Un seul regret : le concert a duré 1h30 et c'est passé trop vite ! Après une standing ovation, les organisateurs ont immédiatement lancé la projection du film Twin Peaks Fire Walk With Me, ce qui permettait de ne pas quitter trop vite l'effet magique laissé par le concert. Je plains vraiment les amateurs de la musique de Badalamenti de ne pas avoir pu voir un de ces deux concerts. La somme de travail investie dans ce répertoire a dû être monstrueuse et tout ce que j'espère, c'est que les caméras numériques qui retransmettaient sur les écrans annexes ont enregistré le concert.

Pour information, David Lynch sera présent au Divan du Monde le 5 mai, pour une soirée privée à l'occasion de la sortie en langue française de son livre "Catching the Big Fish" (dont le titre français est le trompeur "Mon histoire vraie", car le livre écrit par Lynch ne porte pas vraiment sur l'histoire de sa vie).

06 avril 2008

3:10 to Yuma



Hollywood, toujours plus prompt à prendre peu de risques, ne finance pour ainsi dire plus du tout de westerns.

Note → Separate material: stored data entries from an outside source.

Definition first_seen_only (l : list Item) : list Item :=
  omap id (imap (fun i it => if bool_decide (unseen_before l i it) then Some it else None) l).

(** The same, for the items that bear a key at all: a link that is
    blank once trimmed is no key. *)
Definition keep (l : list Item) (i : nat) (it : Item) : option Item :=
  if bool_decide (link_key it ≠ "" ∧ unseen_before l i it) then Some it else None.

Definition first_keyed_only (l : list Item) : list Item := omap id (imap (keep l) l).

(** A source that fails at both stages. *)
Definition fails (now : Z) (s : feed_source) : Prop :=
  tryParseJSONFeed now (url s) (json_fetch s) = None ∧ xml_parse s = ParseRejects.

(** A field that holds text when it holds anything. *)
Definition textual (v : value) : Prop :=
  match v with
  | VStr _ | VUndef | VNull => True
  | _ => False
  end.

(** A raw item whose text fields hold text: its link and guid, its
    date fields, its content fields, and the media type of its
    enclosure. *)
Record well_typed (it : obj) : Prop := {
  wt_link : textual (get it "link");
  wt_guid : textual (get it "guid");
  wt_isoDate : textual (get it "isoDate");
  wt_pubDate : textual (get it "pubDate");
  wt_contentEncoded : textual (get it "contentEncoded");
  wt_content_encoded : textual (get it "content:encoded");
  wt_content : textual (get it "content");
  wt_enclosure :
    match get it "enclosure" with
    | VObj e => textual (Js.lookup_prop "type" e)
    | _ => True
    end
}.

La dernière réussite créative dans le genre provenait (étonnament) de Kevin Costner et de son Open Range en 2004. Il est donc décevant qu'à la suite de son succès du biopic Walk The Line, James Mangold se soit contenté d'un remake d'un film réalisé en 1957 par Delmer Daves.

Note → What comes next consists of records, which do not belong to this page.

Lemma fetchSockets_insert nsp nsp' (X : gset YS.socket_id) st :
  YS.fetchSockets nsp' (YS.set_sockets (insert nsp X) st) =
  if decide (nsp = nsp') then X else YS.fetchSockets nsp' st.
Proof.
  unfold YS.fetchSockets. ys_simpl. rewrite lookup_insert. by case_decide.
Qed.

Lemma unknown_nowhere socket st nsp :
  YS.unknown socket st → socket ∉ YS.fetchSockets nsp st.
Proof.
  intros [_ Hall]. unfold YS.fetchSockets.
  destruct (YS.sockets st !! nsp) as [X|] eqn:HX; simpl.
  - by apply (Hall nsp X).
  - apply not_elem_of_empty.
Qed.

Lemma is_yjs_room nsp nsp' :
  YS.is_yjs nsp → YS.is_yjs nsp' →
  replace_first "/yjs|" nsp = replace_first "/yjs|" nsp' → nsp = nsp'.
Proof.
  intros [b ->]%prefix_inv [b' ->]%prefix_inv.
  rewrite !replace_first_append. by intros ->.
Qed.

Lemma accept_settled socket nsp h st :
  YS.unknown socket st → YS.is_yjs nsp →
  YS.settled st → YS.settled (YS.accept socket nsp h st).2.
Proof.
  intros Hunk Hyjs (Hok & Hsh & Hns).
  split; [apply (handle_registry_ok (YS.Accept socket nsp h) st Hok)|].
  unfold YS.accept. destruct (YS.middleware h st) as [|msg|]; [|by split..].
  rewrite on_connection_unfold.
  assert (∀ nsp' s', s' ∈ YS.fetchSockets nsp' (YS.join socket nsp st) →
            (s' = socket ∧ nsp' = nsp) ∨ s' ∈ YS.fetchSockets nsp' st) as HJ.
  { intros nsp' s'. unfold YS.join. rewrite fetchSockets_insert.
    case_decide; [subst|by right].
    intros [->%elem_of_singleton|?]%elem_of_union; [by left|by right]. }
  assert (YS.registry_ok (YS.join socket nsp st)) as HokJ
    by (destruct Hok; by split).
  assert (YS.listeners (YS.join socket nsp st) = YS.listeners st) as JL by done.
  assert (YS._documents (YS.join socket nsp st) = YS._documents st) as JD by done.
  set (stJ := YS.join socket nsp st) in *. clearbody stJ.
  destruct (YS.initDocument _ nsp _ stJ) as [o st1] eqn:Hi.
  pose proof (initDocument_frame _ _ _ _ _ _ Hi) as (Hs & Hl & _ & _ & Hfr & _).
  assert (∀ nsp' s', s' ∈ YS.fetchSockets nsp' st1 →
            (s' = socket ∧ nsp' = nsp) ∨ s' ∈ YS.fetchSockets nsp' st) as HJ1.
  { intros nsp' s'. rewrite (fetchSockets_sockets _ stJ st1) by done. apply HJ. }
  (* the registered documents that connected sockets hold stay registered *)
  assert (∀ s' nsp' r, s' ∈ YS.fetchSockets nsp' st →
            YS.listeners st !! s' = Some r →
            YS._documents st1 !! replace_first "/yjs|" nsp' = Some r) as Hkeep.
  { intros s' nsp' r Hin Hls. specialize (Hsh s' nsp' r Hin Hls).
    destruct (decide (replace_first "/yjs|" nsp' = replace_first "/yjs|" nsp))
      as [Heq|Hne]; [|by rewrite Hfr, JD].
    rewrite Heq in *. rewrite <- JD in Hsh.
    rewrite (initDocument_cached _ nsp _ stJ r Hsh) in Hi.
    injection Hi as <- <-. by ys_simpl. }
  apply initDocument_registry_ok in Hi as (_ & Hret & Hrej); [|done].
  destruct o as [doc|e]; cbn [snd].
  - specialize (Hret doc eq_refl).
    assert (YS.listeners (YS.connected socket doc st1) =
            <[socket := doc]> (YS.listeners st)) as HL by (ys_simpl; by rewrite Hl, JL).
    split.
    + intros s' nsp' r Hin.
      rewrite (fetchSockets_sockets _ st1) in Hin by done.
      rewrite HL, lookup_insert. case_decide.
      * subst s'. intros [= <-]. apply HJ1 in Hin as [[_ ->]|Hin]; [done|].
        by destruct (unknown_nowhere _ _ _ Hunk Hin).
      * intros Hls. apply HJ1 in Hin as [[? _]|Hin]; [done|].
        by apply (Hkeep s' nsp').
    + intros nsp' s' Hin. rewrite (fetchSockets_sockets _ st1) in Hin by done.
      apply HJ1 in Hin as [[_ ->]|Hin]; [done|]. by eapply Hns.
  - split.
    + intros s' nsp' r Hin. rewrite Hl, JL. intros Hls.
      apply HJ1 in Hin as [[-> _]|Hin].
      * destruct Hunk as [Hnone _]. congruence.
      * by apply (Hkeep s' nsp').
    + intros nsp' s' Hin. apply HJ1 in Hin as [[_ ->]|Hin]; [done|]. by eapply Hns.
Qed.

Je n'ai pas vu l'original de 3h10 pour Yuma, mais j'ai vu deux films de James Manglod (Copland, 1997 ; Identity, 2003), et je n'en attendais pas grand-chose, car Mangold reste, jusqu'à présent, un "faiseur" de film, c'est-à-dire bon technicien mais sans rien de bien intéressant pour le cinéphile. Le piège de ce film, c'est son casting, piège dans lequel je suis tombé. Habitué à un degré d'exigence plus élevé de la part de Christian Bale et de Russell Crowe, j'attendais de ces deux acteurs, réunis pour la première fois à l'écran, un grand spectacle. Hélas, si 3h10 pour Yuma est un bon divertissement, le film souffre de plusieurs écueils.

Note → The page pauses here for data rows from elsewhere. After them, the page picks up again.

(** A turn for a name the engine resolves: the start block, the dispatch,
    and on success the end block. *)
Lemma visit_resolved (g : GraphDefinition) (tools : gmap string Tool)
    (s : string) (node : NodeDefinition) (w : World) :
  node_lookup g !! s = Some node →
  visit g tools (AStr s) w =
    match _execute_node tools node (announced s w) with
    | (Ok successor, w2) => (Ok successor, concluded node w2)
    | (Raise exc, w2) => (Raise exc, w2)
    end.
Proof.
  intros Hn. unfold visit.
  unfold mbind at 1, M_bind at 1. rewrite announce_str.
  unfold mbind at 1, M_bind at 1. unfold lift_result at 1, lookup_node. rewrite Hn.
  unfold mbind at 1, M_bind at 1.
  destruct (_execute_node tools node (announced s w)) as [[succ|exc] w2]; [|done].
  unfold mbind, M_bind. by rewrite conclude_world.
Qed.

Lemma invoke_tool_untouched (tools : gmap string Tool) (tool_name : atom)
    (w : World) (r : result unit) (w' : World) :
  _invoke_tool tools tool_name w = (r, w') →
  untouched w w' ∧ loop_counts (run_state w') = loop_counts (run_state w).
Proof.
  unfold _invoke_tool, untouched.
  destruct (registry_get tools tool_name) as [fn|]; [|by intros [= <- <-]].
  destruct (tool_return (fn _ _)) as [ret|exc]; [|by intros [= <- <-]].
  case_decide; by intros [= <- <-].
Qed.

(** When [count >= max_iterations] is false, the count plus one is at most
    the first integer at or above the cap. *)
Lemma cap_not_reached (count : Z) (max_iterations : atom) :
  py_ord OpGe (AInt count) max_iterations = Ok false →
  ∃ m, count_limit max_iterations = Some m ∧ count + 1 ≤ m.
Proof.
  unfold py_ord. destruct max_iterations as [|b|m|k|s]; simpl; try discriminate.
  - intros [= H]. eexists. split; [reflexivity|]. destruct b; lia.
  - intros [= H]. eexists. split; [reflexivity|]. lia.
  - intros [= H]. eexists. split; [reflexivity|]. lia.
Qed.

Le premier est incontestablement le scénario, qui souffre de beaucoup d'invraisemblances. Ensuite, on voit que le chef décorateur n'est pas de la trempe d'un Jack Fisk (The New World, There Will Be Blood...). Dans ce western, les décors font... décors. Il manque donc une bonne dose d'authenticité. Enfin, Russell Crowe joue un personnage sans grande épaisseur, avec un minimum de conviction, et Christian Bale s'en sort bien compte tenu de ce que le scénario lui donne pour définir son personnage. Nous sommes très loin de la rencontre au sommet qu'on aurait pu attendre. Au final, nous avons donc un remake dont on aurait fort bien pu se passer, et qui ne contribuera certainement pas à relancer le genre du western, du moins ceux de la grande tradition, où on pouvait y sentir la chaleur et la poussière du désert, ainsi que la lutte des hommes dans cette conquête du far west.